Jonathan Pryor jonpryor at vt.edu
Wed Jun 30 19:53:50 EDT 2004

On Sat, 2004-06-26 at 09:04, Matthias Kempka wrote:
> Roadmap, that is where I didn't look, but there it is:
> # mono: will contain the above features implementing the .NET 1.1 API.
> # mono-1.0-compat: Will include a build of the libraries with the .NET 
> 1.0 API, this is a compatibility build for people running .NET 1.0 
> applications.

Note two things: (1) it mentions "compatible with the .NET 1.0 API, and
(2) it doesn't mention the language it all.  Strictly speaking, it
doesn't need to mention the language level, as all C# 1.0/1.1 code will
continue to compile and run properly under C# 2.0.

The key point to keep in mind is that .NET keeps the languages and the
class libraries completely separate.  Except for language features which
require runtime/class library changes (read: generics), you can use any
language version on any version of .NET.  Code using C# 2.0 features
such as anonymous delegates, iterators, and partial classes will execute
on .NET 1.0 and 1.1, so it's important to remember this.

> Perfectly. Now I know what I was looking for.
> And what I'm asking for is that somewhere in the version or about 
> information of a specific release is the information which features of 
> the .NET API are implemented. And I can explain why:

See above comment about separation of language and runtime.

> .NET is not in the business world yet. It is at the universities (fundet 
> by Microsoft) where teachers teach it by giving C# courses. And the 
> students will be (so Microsoft hopes) the ones who in 10 years or so 
> make the decisions in the industrie pro .NET.
> As many people students are not really happy with MS, and they see that 
> for .NET there is mono, and they give it a try. Now guess, the course is 
> MS-specific, and they learn just C#, and the version talk in the course 
> goes so far that C# 2 will contain generics but isn't released yet, so 
> in the head of people there is just C# version 1.
> I guess I am not the only one who doesn't look up every feature in the 
> documentation but first tries if the compiler takes it the way I think.
> Now they find a thing that does compile on mcs but as they hand the 
> program in it doesn't compile at the teachers compiler. Doubt, 
> uncertainty, and the information of the binaries (the thing they have at 
> hand) doesn't give anything beside the mono/mcs version. The resulting 
> thought is, if I have to be sure I must take the MS compiler.

Even if the version information were written in a conspicuous location
(which it has been, in the release notes), I'd bet that most people
still wouldn't see it.

Also, this isn't any different than previous experiences in an academic
environment.  Consider C++: for *years* GCC had better template support
than Microsoft Visual C++, even though they've been part of the C++
standard for an even longer period of time.  So what do you do?  Mandate
a compiler and say "it *must* compile in this environment."  (An
alternate approach I saw at the same university was "it must compile and
run, but you have to prove it."  If this mean bringing a laptop in to
compile and demonstrate the code, so be it.  And from experience, it's
good to keep this in mind when compiling under linux and running under
FreeBSD; I hit some incompatibilities...)

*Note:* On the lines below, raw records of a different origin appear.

(** What holds of every operation by itself holds of its commands in the client, in
    every interleaving, also while it runs and when it is dropped. *)
Lemma dongle_conforms (I : op → history → Prop) (Q : op → history → op_reply → Prop) applied ka now ops cf :
  (∀ o, I o (History [] []) ∧ conforms (I o) (Q o) (History [] []) (run_op response_debug o)) →
  reachable (dongle_pool response_debug applied ka now ops) cf →
  ∀ k o, ops !! k = Some o →
    I o (own (S k) (shared cf)) ∧
    ∀ p, tasks cf !! S k = Some p → conforms (I o) (Q o) (own (S k) (shared cf)) p.
Proof using Type.
  intros Hops. induction 1 as [|cf l cf' _ IH Hst]; intros k o Ho.
  - destruct (Hops o) as [HI Hc]. split; [done|]. intros p Hp.
    apply lookup_map_seq_Some in Hp as [_ Hp]. rewrite Nat.sub_0_r in Hp. simpl in Hp.
    rewrite list_lookup_fmap, Ho in Hp. by injection Hp as <-.
  - destruct (IH k o Ho) as [HI Hc]. destruct l as [i c|i]; simpl in Hst;
      destruct (tasks cf !! i) as [p|] eqn:Hp; try done; simpl in Hst.
    + destruct (step_prog i c p (shared cf)) as [[p' s']|] eqn:Hs; [|done]. injection Hst as <-. simpl.
      destruct (decide (i = S k)) as [->|Hi].
      * destruct (conforms_step _ _ _ _ _ _ _ _ (Hc p Hp) HI Hs) as [? ?]. split; [done|].
        intros q. rewrite lookup_insert_eq. by intros [= <-].
      * rewrite (step_other i (S k) c p p' _ s' Hi Hs).
        split; [done|]. intros q. rewrite lookup_insert_ne by done. apply Hc.
    + assert (cf' = Conf (delete i (tasks cf)) (on_drop i (shared cf))) as -> by (by destruct p; simplify_eq).
      split; [done|]. simpl. intros q [_ Hq]%lookup_delete_Some. by apply Hc.
Qed.

Lemma client_conforms (I : op → history → Prop) (Q : op → history → op_reply → Prop) applied ka now ops cf k o :
  (∀ o, I o (History [] []) ∧ conforms (I o) (Q o) (History [] []) (run_op response_debug o)) →
  reachable (client_pool response_debug applied ka now ops) cf → ops !! k = Some o →
  I o (own (S k) (shared cf).2) ∧
  ∀ r, tasks cf !! S k = Some (Ret r) → Q o (own (S k) (shared cf).2) r.
Proof using Type.
  intros Hops Hr Ho.
  destruct (client_simulated response_debug applied ka now ops cf Hr) as (cfa & Hra & Hc & Hres).
  destruct (dongle_conforms I Q applied ka now ops cfa Hops Hra k o Ho) as [HI Hq].
  rewrite <- Hc. split; [done|]. intros r Hk.
  assert (S k ≠ reader_at ops) as Hne by (apply lookup_lt_Some in Ho; unfold reader_at; lia).
  specialize (Hq _ (Hres _ _ Hne Hk)). by inversion Hq.
Qed.
End pool.

(** ** Transmissions *)

Section transmissions.
Context `{Wire}.
Variable response_debug : SessionResponse → string.
Abbreviation tx_answer := (tx_answer response_debug).

Lemma conforms_any {A} h (p : prog dongE A) : conforms (λ _, True) (λ _ _, True) h p.
Proof using Type.
  revert h. induction p as [A a|A X e k IH|A S B body IHb s k IHk|A m]; intros h.
  - by apply cf_ret.
  - destruct (is_recorded e) eqn:He; [|by apply cf_eff].
    destruct e; try done; [by apply cf_send|by apply cf_look].
  - apply (cf_loop _ _ _ (λ _ _, True) (λ _ _, True)); [done| |done]. intros s' h' _.
    eapply conforms_post; [apply IHb|]. by intros ? [].
  - apply cf_panic.
Qed.

(** The transmission of [tx_with_timeout]: one TX; if it is refused for want of a
    configuration, one look at the cached configuration; what is found is sent, and if
    that is applied, the TX again. *)
Definition tx_history (data : list byte) (skip : bool) (h : history) : Prop :=
  let tx r := (tx_command skip data, r) in
  match h with
  | History [] [] => True
  | History [x1] [] => ∃ r1, x1 = tx r1
  | History [x1] [_] => ∃ r1, x1 = tx r1 ∧ tx_answer r1 = Err NotConfigured
  | History (x1 :: x2 :: rest) [Some m] => ∃ r1 pl r2,
      x1 = tx r1 ∧ tx_answer r1 = Err NotConfigured ∧
      encode_set_config m = Ok pl ∧ x2 = ((TYPE_SET_CONFIG, pl), r2) ∧
      (rest = [] ∨ ∃ c r3, r2 = Ok (RSetConfig c) ∧ rest = [tx r3])
  | _ => False
  end.

(** The result: that of the last TX, unless nothing was sent or recovery failed. *)
Definition tx_result (data : list byte) (h : history) (r : ClientResult TxDonePayload) : Prop :=
  match h with
  | History [] _ => r = Err (TransportClosed "dongle closed") ∨ data = [] ∧ r = Err Length
  | History [(_, r1)] [] => r = tx_answer r1 ∧ r ≠ Err NotConfigured
  | History [_] (None :: _) => r = Err NotConfigured
  | History [_] (Some m :: _) =>
      ∃ e, encode_set_config m = Err e ∧ r = Err (EncodeFailed (encode_error_debug e))
  | History [_; (_, r2)] _ => ∃ e, config_answer response_debug r2 = Err e ∧ r = Err e
  | History (_ :: _ :: (_, r3) :: _) _ => r = tx_answer r3
  end.

(** What [transmit] adds to a history. *)
Lemma conforms_transmit I h data skip t (Q : history → ClientResult TxDonePayload → Prop) :
  (∀ r, I (then_send h (tx_command skip data) r)) →
  (data = [] → Q h (Err Length)) →
  (data ≠ [] → ∀ r, Q (then_send h (tx_command skip data) r) (tx_answer r)) →
  conforms I Q h (transmit response_debug data skip t).
Proof using Type.
  intros HI Hnil Hq. unfold transmit. destruct data as [|b data]; [apply cf_ret; auto|].
  destruct (_ <=? _)%nat; [|apply cf_panic]. apply cf_send; [exact HI|]. intros r.
  specialize (Hq ltac:(done) r). destruct r as [[| | |td|e]|e]; simpl in *; try (by apply cf_ret).
Qed.

(** A first TX refused for want of a configuration, and what follows. *)
Lemma conforms_recovery data skip t r1 :
  data ≠ [] → tx_answer r1 = Err NotConfigured →
  conforms (tx_history data skip) (tx_result data) (History [(tx_command skip data, r1)] [])
    (recover_and_retry_tx response_debug data skip t).
Proof using Type.
  intros Hd Hr1.
  unfold recover_and_retry_tx, reapply_config, try_bind. cbn [trigger mbind prog_mbind prog_bind].
  apply cf_look; [intros m; by exists r1|]. intros [m|]; [|by apply cf_ret].
  cbn [ok_or mbind prog_mbind prog_bind]. unfold Session.set_config.
  destruct (encode_set_config m) as [pl|e] eqn:Hpl; [|by apply cf_ret; exists e].
  unfold try_bind. cbn [send_command_eff dong_send trigger mbind prog_mbind prog_bind].
  apply cf_send; [intros r; exists r1, pl, r; auto 6|].
  intros [[| |c| |e]|e]; try by apply cf_ret; eexists.
  cbn [mbind prog_mbind prog_bind trigger]. apply cf_eff; [done|]. intros [].
  cbn [mbind prog_mbind prog_bind].
  apply conforms_transmit; [|done|done].
  intros r. exists r1, pl, (Ok (RSetConfig c)). eauto 10.
Qed.

Lemma conforms_tx data skip t :
  conforms (tx_history data skip) (tx_result data) (History [] [])
    (tx_with_timeout response_debug data skip t).
Proof using Type.
  unfold tx_with_timeout, check_open, mark_write, try_bind. cbn [trigger mbind prog_mbind prog_bind].
  apply cf_eff; [done|]. intros []; [by apply cf_ret; left|]. apply cf_eff; [done|]. intros [].
  apply (conforms_bind _ (λ h r, (h = History [] [] ∧ data = [] ∧ r = Err Length) ∨
    data ≠ [] ∧ ∃ r1, h = History [(tx_command skip data, r1)] [] ∧ r = tx_answer r1)).
  { apply conforms_transmit; [intros r; by exists r|by left|]. intros ? r. right. split; [done|]. by exists r. }
  intros h r [(-> & ? & ->)|(Hd & r1 & -> & ->)]; [by apply cf_ret; right|].
  destruct (tx_answer r1) as [td|e] eqn:Hr1; [by apply cf_ret|].
  destruct e; try by apply cf_ret. by apply conforms_recovery.
Qed.

(** The transmissions of [tx_with_retry]: the same TX at most [max_attempts] times, all
    but the last one answered with an error that is worth a retry. *)
Definition retried (x : (Z * list byte) * ClientResult SessionResponse) : Prop :=
  ∃ e, tx_answer x.2 = Err e ∧ is_retryable e = true.

Record retry_exchanges (data : list byte) (p : RetryPolicy) (h : exchanges) : Prop := {
  rh_command : Forall (λ x, x.1 = tx_command (skip_cad p) data) h;
  rh_bound : Z.of_nat (length h) ≤ Z.max 0 (max_attempts p);
  rh_retried j x : h !! j = Some x → (S j < length h)%nat → retried x;
}.

(** It never looks at the configuration. *)
Definition retry_history (data : list byte) (p : RetryPolicy) (h : history) : Prop :=
  retry_exchanges data p (sends h) ∧ found h = [].

(** The attempts reported are the transmissions, numbered from 1. *)
Definition attempts_match (h : exchanges) (atts : list TxAttempt) : Prop :=
  attempt <$> atts = (Z.of_nat ∘ S) <$> seq 0 (length h) ∧
  att_result <$> atts = (λ x, match tx_answer x.2 with Ok td => Ok td | Err e => Err (clone_kind e) end) <$> h.

(** The result: that of the last attempt, which is the first one that is not worth a
    retry or the last one allowed; an error without any attempt has its own causes. *)
Definition retry_result (data : list byte) (p : RetryPolicy) (h : history)
    (r : ClientResult TxOutcome) : Prop :=
  match r with
  | Ok o => attempts_match (sends h) (attempts o) ∧
      ∃ x td, last (sends h) = Some x ∧ tx_answer x.2 = Ok td ∧ final_airtime_us o = airtime_us td
  | Err e =>
      (sends h = [] ∧ (e = TransportClosed "dongle closed" ∨ data = [] ∧ e = Length ∨
         max_attempts p ≤ 0 ∧ e = Other "tx_with_retry exited without result")) ∨
      ∃ x, last (sends h) = Some x ∧ tx_answer x.2 = Err e ∧
        (is_retryable e = false ∨ Z.of_nat (length (sends h)) = max_attempts p)
  end.

(** At the head of the loop: the attempts so far, all of them refused. *)
Definition retry_inv (data : list byte) (p : RetryPolicy) (st : Z * Z * list TxAttempt) (h : history) : Prop :=
  let '(n, _, atts) := st in
  n = Z.of_nat (S (length (sends h))) ∧ (sends h = [] ∨ n ≤ max_attempts p) ∧
  (data = [] → sends h = []) ∧
  retry_history data p h ∧ Forall retried (sends h) ∧ attempts_match (sends h) atts.
(** An explicit port bypasses the mux: no mux endpoint is tried, the preference
    is not set, and only that port is opened. *)
Theorem explicit_port_bypasses_mux (env : CEnv) n s opts port :
  opt_port opts = Some port →
  let s1 := outcome_state (eval (conn_do env) n (connect_with oc rd opts) s) in
  let s2 := outcome_state (eval (conn_do env) n (try_connect_with oc rd opts) s) in
  tried_mux s1 = tried_mux s ∧ used_mux s1 = used_mux s ∧
  tried_serial s1 = tried_serial s ++ [port] ∧ s2 = s1.
Proof using Type.
  intros Hp. cbv zeta. unfold connect_with, try_connect_with. rewrite Hp.
  rewrite eval_open_port. destruct (serial_open env (c_now s) port) as [st|e].
  - set (s0 := c_try [port] [] s).
    set (ok := λ X (e : connE X), match e with CSpawn _ | CSend _ _ _ => True | _ => False end).
    assert (uses ok (finalize oc rd (SerialT {| serial_inner := st |}) (Serial port) opts (option_timeout opts)))
      as Hu by by apply uses_finalize.
    enough (let s' := outcome_state (eval (conn_do env) n (finalize oc rd (SerialT {| serial_inner := st |})
              (Serial port) opts (option_timeout opts)) s0) in
      tried_mux s' = tried_mux s0 ∧ used_mux s' = used_mux s0 ∧
      tried_serial s' = tried_serial s0) as (-> & -> & ->).
    + simpl. by rewrite app_nil_r.
    + apply (uses_eval ok (conn_do env) (λ s', tried_mux s' = tried_mux s0 ∧
        used_mux s' = used_mux s0 ∧ tried_serial s' = tried_serial s0)); [|exact Hu|done].
      intros X e s1 x s2 Hok Hs Hd. destruct e; simpl in *; try done;
        repeat case_match; simplify_eq/=; done.
  - simpl. by rewrite app_nil_r.
Qed.

(** ** Finalizing *)

Definition info_answer (r : ClientResult SessionResponse) : ClientResult Info :=
  match r with
  | Ok (RInfo i) => Ok i
  | Ok (RErr e) => Err e
  | Ok other => unexpected rd "GET_INFO" other
  | Err e => Err e
  end.
(** * Fainder: ingestion pipeline and similarity search

    A shallow embedding of the server actions of [src/lib/storage-debug.ts]
    (upload, the three background pipelines, semantic search), of the
    client-side file picker of [src/components/file-upload.tsx] and of the
    SQL functions of [migrations/002_disable_rls.sql] (tag upsert and the two
    similarity lookups), followed by the properties of the specification
    that are settled against them.

    Conventions of the embedding:
    - PostgreSQL [REAL] and JavaScript numbers are exact rationals ([Q]);
    - a UUID generated by the store is a fresh natural number;
    - a table is the list of its rows in insertion order, except
      [documents], a finite map on its primary key;
    - an SQL condition evaluates in three-valued logic ([option bool],
      [None] being NULL) and a row is kept when it evaluates to TRUE;
    - the store applies every insert and update it is sent; a failed
      response is modelled where the code looks at it (storage upload,
      [documents] and [search_queries] inserts, every [rpc] call). *)

From Stdlib Require Import Ascii String QArith Qminmax.
From stdpp Require Import base option list sorting gmap strings pretty.
(** * Actor and Critic networks of [model.py]

    A shallow embedding of [hidden_init], [Actor] and [Critic].

    Conventions.
    - Tensor entries are real numbers; rounding of machine floats is not
      modelled.
    - A Python object reachable from [self] is addressed by a lens (a path of
      attribute names), so that in-place updates such as
      [self.fc1.weight.data.uniform_(...)] are updates of the one store the
      method runs in.
    - Methods run in a state-and-exception monad: an exception leaves the
      store as it was when it was raised. *)

From Stdlib Require Import Reals Lra Lia List ZArith Bool Arith.
Import ListNotations.
Open Scope R_scope.

Set Implicit Arguments.

(** ** The monad of methods *)

Inductive error : Type :=
| ShapeMismatch          (* RuntimeError: sizes of the operands do not agree *)
| SingleValuePerChannel. (* ValueError: Expected more than 1 value per channel when training *)

Definition M (S A : Type) : Type := S -> (error + A) * S.

Definition ret {S A} (a : A) : M S A := fun s => (inr a, s).

Definition bind {S A B} (m : M S A) (k : A -> M S B) : M S B :=
  fun s => match m s with
           | (inr a, s') => k a s'
           | (inl e, s') => (inl e, s')
           end.

Definition raise {S A} (e : error) : M S A := fun s => (inl e, s).

Definition gets {S A} (f : S -> A) : M S A := fun s => (inr (f s), s).

Definition modify {S} (f : S -> S) : M S unit := fun s => (inr tt, f s).

Declare Scope method_scope.
Delimit Scope method_scope with method.
Notation "x <- m ;; k" := (bind m (fun x => k))
  (at level 61, m at next level, right associativity) : method_scope.
Notation "' pat <- m ;; k" := (bind m (fun x => match x with pat => k end))
  (at level 61, pat pattern, m at next level, right associativity) : method_scope.
Notation "m ;; k" := (bind m (fun _ => k))
  (at level 61, right associativity) : method_scope.
Open Scope method_scope.

(** ** Attribute paths *)

Record Lens (S T : Type) : Type := mkLens {
  get : S -> T;
  set : T -> S -> S
}.

Definition here {S} : Lens S S := {| get s := s; set t _ := t |}.

Definition attr {S T U} (p : Lens S T) (q : Lens T U) : Lens S U :=
  {| get s := get q (get p s);
     set u s := set p (set q u (get p s)) s |}.

Notation "p .> q" := (attr p q) (at level 40, left associativity).

(** ** Tensors *)

(** A two-dimensional tensor, [size()] being [[dim0; dim1]], stored by rows. *)
Record Tensor : Type := mkTensor {
  dim0 : nat;
  dim1 : nat;
  data : list (list R)
}.

Definition size (t : Tensor) : list nat := [dim0 t; dim1 t].

Definition tensor_wf (t : Tensor) : Prop :=
  length (data t) = dim0 t /\ Forall (fun row => length row = dim1 t) (data t).

Definition data_ : Lens Tensor (list (list R)) :=
  {| get := data; set d t := mkTensor (dim0 t) (dim1 t) d |}.

(** ** Linear layers *)

(** [nn.Linear(in_features, out_features)]: the weight has shape
    [[out_features; in_features]], the bias has [out_features] entries. *)
Record Linear : Type := mkLinear {
  in_features : nat;
  out_features : nat;
  weight : Tensor;
  bias : list R
}.

Definition weight_ : Lens Linear Tensor :=
  {| get := weight;
     set w l := mkLinear (in_features l) (out_features l) w (bias l) |}.

Definition bias_ : Lens Linear (list R) :=
  {| get := bias;
     set b l := mkLinear (in_features l) (out_features l) (weight l) b |}.

Definition linear_wf (l : Linear) : Prop :=
  tensor_wf (weight l) /\
  dim0 (weight l) = out_features l /\
  dim1 (weight l) = in_features l /\
  length (bias l) = out_features l.

(** ** hidden_init *)

(** [[
def hidden_init(layer):
    fan_in = layer.weight.data.size()[0]
    lim = 1. / np.sqrt(fan_in)
    return (-lim, lim)
]]
    For a weight without rows the division is by zero; no entry is drawn
    with the bound then, and the value the model gives it is immaterial. *)
Definition hidden_init {S} (layer : Lens S Linear) : M S (R * R) :=
  fan_in <- gets (fun s => nth 0 (size (weight (get layer s))) 0%nat) ;;
  let lim := 1 / sqrt (INR fan_in) in
  ret (- lim, lim).

(** ** Library operations on tensors

    [torch] is not part of the repository; the operations [model.py] calls are
    modelled here from their description in the specification. *)

Fixpoint inner (x w : list R) : R :=
  match x, w with
  | a :: x', b :: w' => a * b + inner x' w'
  | _, _ => 0
  end.

(** One row of [input @ weight.T + bias]. *)
Definition affine (w : Tensor) (b : list R) (x : list R) : list R :=
  map (fun wb => inner x (fst wb) + snd wb) (combine (data w) b).

(** Modelled from the spec: [nn.Linear.forward] is library code; a layer is
    "an affine transform (weight matrix + bias vector) with fixed input/output
    dimensionality", and a feature dimension that does not match is a
    dimension-mismatch error. *)
Definition Linear_forward {S} (layer : Lens S Linear) (input : Tensor) : M S Tensor :=
  l <- gets (get layer) ;;
  if Nat.eqb (dim1 input) (dim1 (weight l))
  then ret (mkTensor (dim0 input) (dim0 (weight l))
                     (map (affine (weight l) (bias l)) (data input)))
  else raise ShapeMismatch.

(** Modelled from the spec: [F.relu] is library code; the rectifier, entry by
    entry. *)
Definition relu (t : Tensor) : Tensor :=
  mkTensor (dim0 t) (dim1 t) (map (map (Rmax 0)) (data t)).

(** Modelled from the spec: [torch.tanh] is library code; the hyperbolic
    tangent, entry by entry. *)
Definition torch_tanh (t : Tensor) : Tensor :=
  mkTensor (dim0 t) (dim1 t) (map (map tanh) (data t)).

(** Modelled from the spec: [torch.cat((a, b), dim=1)] is library code;
    concatenation "along the feature axis", a dimension-mismatch error when
    the batch sizes differ. *)
Definition cat_dim1 {S} (a b : Tensor) : M S Tensor :=
  if Nat.eqb (dim0 a) (dim0 b)
  then ret (mkTensor (dim0 a) (dim1 a + dim1 b)
                     (map (fun p => fst p ++ snd p) (combine (data a) (data b))))
  else raise ShapeMismatch.

(** ** Batch normalization *)

Record BatchNorm1d : Type := mkBatchNorm1d {
  num_features : nat;
  eps : R;
  momentum : R;
  bn_weight : list R;
  bn_bias : list R;
  running_mean : list R;
  running_var : list R;
  training : bool
}.

Definition set_running (rm rv : list R) (bn : BatchNorm1d) : BatchNorm1d :=
  mkBatchNorm1d (num_features bn) (eps bn) (momentum bn) (bn_weight bn)
                (bn_bias bn) rm rv (training bn).

Definition batchnorm_wf (bn : BatchNorm1d) : Prop :=
  length (bn_weight bn) = num_features bn /\
  length (bn_bias bn) = num_features bn /\
  length (running_mean bn) = num_features bn /\
  length (running_var bn) = num_features bn.

Definition column (j : nat) (rows : list (list R)) : list R :=
  map (fun row => nth j row 0) rows.

Definition total (l : list R) : R := fold_right Rplus 0 l.

Definition mean (l : list R) : R := total l / INR (length l).

Definition sq_dev (l : list R) : R :=
  total (map (fun x => (x - mean l) * (x - mean l)) l).

Definition var_biased (l : list R) : R := sq_dev l / INR (length l).

Definition var_unbiased (l : list R) : R := sq_dev l / INR (length l - 1).

Definition per_feature (bn : BatchNorm1d) (f : list R -> R) (input : Tensor) : list R :=
  map (fun j => f (column j (data input))) (seq 0 (num_features bn)).

Definition normalize (bn : BatchNorm1d) (mu var : list R) (row : list R) : list R :=
  map (fun j => (nth j row 0 - nth j mu 0) / sqrt (nth j var 0 + eps bn)
                * nth j (bn_weight bn) 0 + nth j (bn_bias bn) 0)
      (seq 0 (num_features bn)).

Definition blend (m : R) (old new : list R) : list R :=
  map (fun p => (1 - m) * fst p + m * snd p) (combine old new).

(** Modelled from the spec: [nn.BatchNorm1d.forward] is library code.
    "Training mode: batch statistics + running-average update; evaluation
    mode: frozen running statistics"; a batch of size 1 in training mode is
    "surfaced as an explicit error"; the running statistics are the only
    mutable state, "updated only in training-mode forward passes". *)
Definition BatchNorm1d_forward {S} (bn_ : Lens S BatchNorm1d) (input : Tensor) : M S Tensor :=
  bn <- gets (get bn_) ;;
  if training bn then
    if Nat.eqb (dim0 input) 1 then raise SingleValuePerChannel
    else if negb (Nat.eqb (dim1 input) (num_features bn)) then raise ShapeMismatch
    else
      let mu := per_feature bn mean input in
      let var := per_feature bn var_biased input in
      modify (fun s =>
        set bn_ (set_running
                   (blend (momentum bn) (running_mean bn) mu)
                   (blend (momentum bn) (running_var bn) (per_feature bn var_unbiased input))
                   bn) s) ;;
      ret (mkTensor (dim0 input) (dim1 input) (map (normalize bn mu var) (data input)))
  else
    if negb (Nat.eqb (dim1 input) (num_features bn)) then raise ShapeMismatch
    else ret (mkTensor (dim0 input) (dim1 input)
                       (map (normalize bn (running_mean bn) (running_var bn)) (data input))).

(** ** The random generator *)

(** The generator behind [torch.manual_seed] and [uniform_] is library code:
    any generator that can be seeded and that yields one unit sample at a
    time. *)
Class RNG : Type := {
  Generator : Type;
  manual_seed : Z -> Generator;
  random_unit : Generator -> R * Generator
}.

(** The samples of a generator lie in the unit interval. *)
Definition unit_range `{RNG} : Prop :=
  forall g, 0 <= fst (random_unit g) < 1.

Section Sampling.
Context {rng : RNG}.

(** The store of a method: the object it is called on and the process-wide
    default generator. *)
Record World (T : Type) : Type := mkWorld {
  self : T;
  default_generator : Generator
}.

Definition self_ {T} : Lens (World T) T :=
  {| get := @self T; set x w := mkWorld x (default_generator w) |}.

Definition default_generator_ {T} : Lens (World T) Generator :=
  {| get := @default_generator T; set g w := mkWorld (self w) g |}.

(** [torch.manual_seed(seed)] replaces the state of the default generator. *)
Definition torch_manual_seed {T} (seed : Z) : M (World T) unit :=
  modify (set default_generator_ (manual_seed seed)).

Fixpoint draw_row (a b : R) (n : nat) (g : Generator) : list R * Generator :=
  match n with
  | O => ([], g)
  | S n' =>
      let (u, g1) := random_unit g in
      let (row, g2) := draw_row a b n' g1 in
      ((a + (b - a) * u) :: row, g2)
  end.

Fixpoint draw_rows (a b : R) (rows cols : nat) (g : Generator)
  : list (list R) * Generator :=
  match rows with
  | O => ([], g)
  | S rows' =>
      let (row, g1) := draw_row a b cols g in
      let (rest, g2) := draw_rows a b rows' cols g1 in
      (row :: rest, g2)
  end.

(** Modelled from the spec: [Tensor.uniform_(a, b)] is library code; it
    "overwrites the layer's weight values in place" with uniform samples
    between the bounds [a] and [b], drawn from the default generator.  The
    library refuses [a > b]; every call of [model.py] has [a <= b]. *)
Definition uniform_ {T} (t : Lens (World T) Tensor) (a b : R) : M (World T) unit :=
  fun w =>
    let x := get t w in
    let (d, g) := draw_rows a b (dim0 x) (dim1 x) (default_generator w) in
    (inr tt, set default_generator_ g (set (t .> data_) d w)).

(** Modelled from the spec: the constructor [nn.Linear(in_features,
    out_features)] is library code; the weight of shape
    [[out_features; in_features]] and the bias receive their
    "library-default initialization, typically also uniform but separately
    derived" (here the library's bound [1 / sqrt(in_features)]). *)
Definition Linear_new {T} (in_f out_f : nat) : M (World T) Linear :=
  fun w =>
    let bound := 1 / sqrt (INR in_f) in
    let (wd, g1) := draw_rows (- bound) bound out_f in_f (default_generator w) in
    let (bd, g2) := draw_row (- bound) bound out_f g1 in
    (inr (mkLinear in_f out_f (mkTensor out_f in_f wd) bd),
     set default_generator_ g2 w).

(** Modelled from the spec: the constructor [nn.BatchNorm1d(num_features)]
    is library code; unit scale, zero shift, running mean 0 and variance 1,
    training mode. *)
Definition BatchNorm1d_new (n : nat) : BatchNorm1d :=
  mkBatchNorm1d n (1 / 100000) (1 / 10) (repeat 1 n) (repeat 0 n)
                (repeat 0 n) (repeat 1 n) true.

(** Runs the rest of a constructor on the object built so far. *)
Definition with_self {T A} (obj : T) (m : M (World T) A) : M (World unit) T :=
  fun w =>
    match m (mkWorld obj (default_generator w)) with
    | (inr _, w') => (inr (self w'), mkWorld tt (default_generator w'))
    | (inl e, w') => (inl e, mkWorld tt (default_generator w'))
    end.

End Sampling.

(** ** Actor *)

Module Actor.
Section Methods.
Context {rng : RNG}.

(** The attribute [seed] of the source holds a reference to the default
    generator, which is the [default_generator] of the store. *)
Record t : Type := mk {
  fc1 : Linear;
  fc2 : Linear;
  fc3 : Linear
}.

Definition fc1_ : Lens t Linear :=
  {| get := fc1; set l a := mk l (fc2 a) (fc3 a) |}.
Definition fc2_ : Lens t Linear :=
  {| get := fc2; set l a := mk (fc1 a) l (fc3 a) |}.
Definition fc3_ : Lens t Linear :=
  {| get := fc3; set l a := mk (fc1 a) (fc2 a) l |}.

(** [[
self.fc1.weight.data.uniform_( *hidden_init(self.fc1))
self.fc2.weight.data.uniform_( *hidden_init(self.fc2))
self.fc3.weight.data.uniform_(-3e-3, 3e-3)
]] *)
Definition reset_parameters : M (World t) unit :=
  ' (a, b) <- hidden_init (self_ .> fc1_) ;;
  uniform_ (self_ .> fc1_ .> weight_) a b ;;
  ' (a, b) <- hidden_init (self_ .> fc2_) ;;
  uniform_ (self_ .> fc2_ .> weight_) a b ;;
  uniform_ (self_ .> fc3_ .> weight_) (- (3 / 1000)) (3 / 1000).

(** [[
self.seed = torch.manual_seed(seed)
self.fc1 = nn.Linear(state_size, fc1_units)
self.fc2 = nn.Linear(fc1_units, fc2_units)
self.fc3 = nn.Linear(fc2_units, action_size)
self.reset_parameters()
]] *)
Definition __init__ (state_size action_size : nat) (seed : Z)
    (fc1_units fc2_units : nat) : M (World unit) t :=
  torch_manual_seed seed ;;
  l1 <- Linear_new state_size fc1_units ;;
  l2 <- Linear_new fc1_units fc2_units ;;
  l3 <- Linear_new fc2_units action_size ;;
  with_self (mk l1 l2 l3) reset_parameters.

The university should state, up front, which compiler to use and which
runtime version to use.  Students can *use* whatever they want, but the
responsibility is on them to make sure their code works properly in the
required environment.  It's been this way for years, and I don't see
this changing with .NET or Java in any way.  (Yes, Java.  I can imagine
compiler bugs showing differences between javac and jikes, for example,
plus you have to specify which language version is permitted, and the
class libraries...)

> Still now after this thread and reading the road map, I am still 
> uncertain what part of the specifications my mcs comiles and how I can 
> ensure whether my working code will compile on my teachers compiler. 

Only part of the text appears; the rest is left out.